━━━ RECORDS FOR THE TASK ━━━

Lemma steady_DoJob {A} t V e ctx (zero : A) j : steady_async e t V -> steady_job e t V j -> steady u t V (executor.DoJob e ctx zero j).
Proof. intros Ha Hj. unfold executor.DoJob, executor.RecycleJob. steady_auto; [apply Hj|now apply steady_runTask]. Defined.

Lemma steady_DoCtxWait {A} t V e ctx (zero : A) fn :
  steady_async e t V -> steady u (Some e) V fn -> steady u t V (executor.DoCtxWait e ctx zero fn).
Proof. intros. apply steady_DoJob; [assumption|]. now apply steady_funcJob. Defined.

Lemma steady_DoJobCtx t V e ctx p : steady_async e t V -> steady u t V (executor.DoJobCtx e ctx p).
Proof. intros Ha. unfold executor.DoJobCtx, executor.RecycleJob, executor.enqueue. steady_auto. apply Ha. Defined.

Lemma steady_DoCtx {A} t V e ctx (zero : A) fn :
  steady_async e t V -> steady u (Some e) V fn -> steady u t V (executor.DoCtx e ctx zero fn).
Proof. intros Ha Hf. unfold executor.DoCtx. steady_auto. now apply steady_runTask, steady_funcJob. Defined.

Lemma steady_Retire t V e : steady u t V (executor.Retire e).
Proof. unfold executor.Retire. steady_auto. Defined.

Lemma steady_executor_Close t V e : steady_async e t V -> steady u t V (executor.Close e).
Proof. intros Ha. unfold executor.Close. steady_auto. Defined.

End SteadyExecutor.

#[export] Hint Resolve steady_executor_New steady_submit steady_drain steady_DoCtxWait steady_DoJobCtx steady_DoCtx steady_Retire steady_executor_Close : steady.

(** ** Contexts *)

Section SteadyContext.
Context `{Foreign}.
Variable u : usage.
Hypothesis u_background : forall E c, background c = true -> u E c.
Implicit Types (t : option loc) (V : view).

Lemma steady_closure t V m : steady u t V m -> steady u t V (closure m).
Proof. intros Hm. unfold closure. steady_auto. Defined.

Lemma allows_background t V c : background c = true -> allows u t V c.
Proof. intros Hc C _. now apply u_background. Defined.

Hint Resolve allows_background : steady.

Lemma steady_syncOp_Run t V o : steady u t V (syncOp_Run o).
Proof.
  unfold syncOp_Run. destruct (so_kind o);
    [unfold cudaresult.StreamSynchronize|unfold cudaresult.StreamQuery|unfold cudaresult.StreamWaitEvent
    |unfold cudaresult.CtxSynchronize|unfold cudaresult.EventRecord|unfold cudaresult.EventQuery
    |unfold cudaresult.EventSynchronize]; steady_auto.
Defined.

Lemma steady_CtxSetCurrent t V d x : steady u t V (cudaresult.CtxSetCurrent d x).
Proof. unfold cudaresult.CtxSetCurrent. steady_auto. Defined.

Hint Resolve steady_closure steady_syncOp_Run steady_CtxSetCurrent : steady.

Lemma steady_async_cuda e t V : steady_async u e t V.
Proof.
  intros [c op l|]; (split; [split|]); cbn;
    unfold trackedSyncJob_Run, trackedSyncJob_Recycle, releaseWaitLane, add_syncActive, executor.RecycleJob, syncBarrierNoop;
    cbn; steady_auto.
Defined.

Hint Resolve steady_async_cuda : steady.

━━━

Copy out exactly the lines from the one containing "End SteadyExecutor." through the last line above, keeping both end lines.

End SteadyExecutor.

#[export] Hint Resolve steady_executor_New steady_submit steady_drain steady_DoCtxWait steady_DoJobCtx steady_DoCtx steady_Retire steady_executor_Close : steady.

(** ** Contexts *)

Section SteadyContext.
Context `{Foreign}.
Variable u : usage.
Hypothesis u_background : forall E c, background c = true -> u E c.
Implicit Types (t : option loc) (V : view).

Lemma steady_closure t V m : steady u t V m -> steady u t V (closure m).
Proof. intros Hm. unfold closure. steady_auto. Defined.

Lemma allows_background t V c : background c = true -> allows u t V c.
Proof. intros Hc C _. now apply u_background. Defined.

Hint Resolve allows_background : steady.

Lemma steady_syncOp_Run t V o : steady u t V (syncOp_Run o).
Proof.
  unfold syncOp_Run. destruct (so_kind o);
    [unfold cudaresult.StreamSynchronize|unfold cudaresult.StreamQuery|unfold cudaresult.StreamWaitEvent
    |unfold cudaresult.CtxSynchronize|unfold cudaresult.EventRecord|unfold cudaresult.EventQuery
    |unfold cudaresult.EventSynchronize]; steady_auto.
Defined.

Lemma steady_CtxSetCurrent t V d x : steady u t V (cudaresult.CtxSetCurrent d x).
Proof. unfold cudaresult.CtxSetCurrent. steady_auto. Defined.

Hint Resolve steady_closure steady_syncOp_Run steady_CtxSetCurrent : steady.

Lemma steady_async_cuda e t V : steady_async u e t V.
Proof.
  intros [c op l|]; (split; [split|]); cbn;
    unfold trackedSyncJob_Run, trackedSyncJob_Recycle, releaseWaitLane, add_syncActive, executor.RecycleJob, syncBarrierNoop;
    cbn; steady_auto.
Defined.

Hint Resolve steady_async_cuda : steady.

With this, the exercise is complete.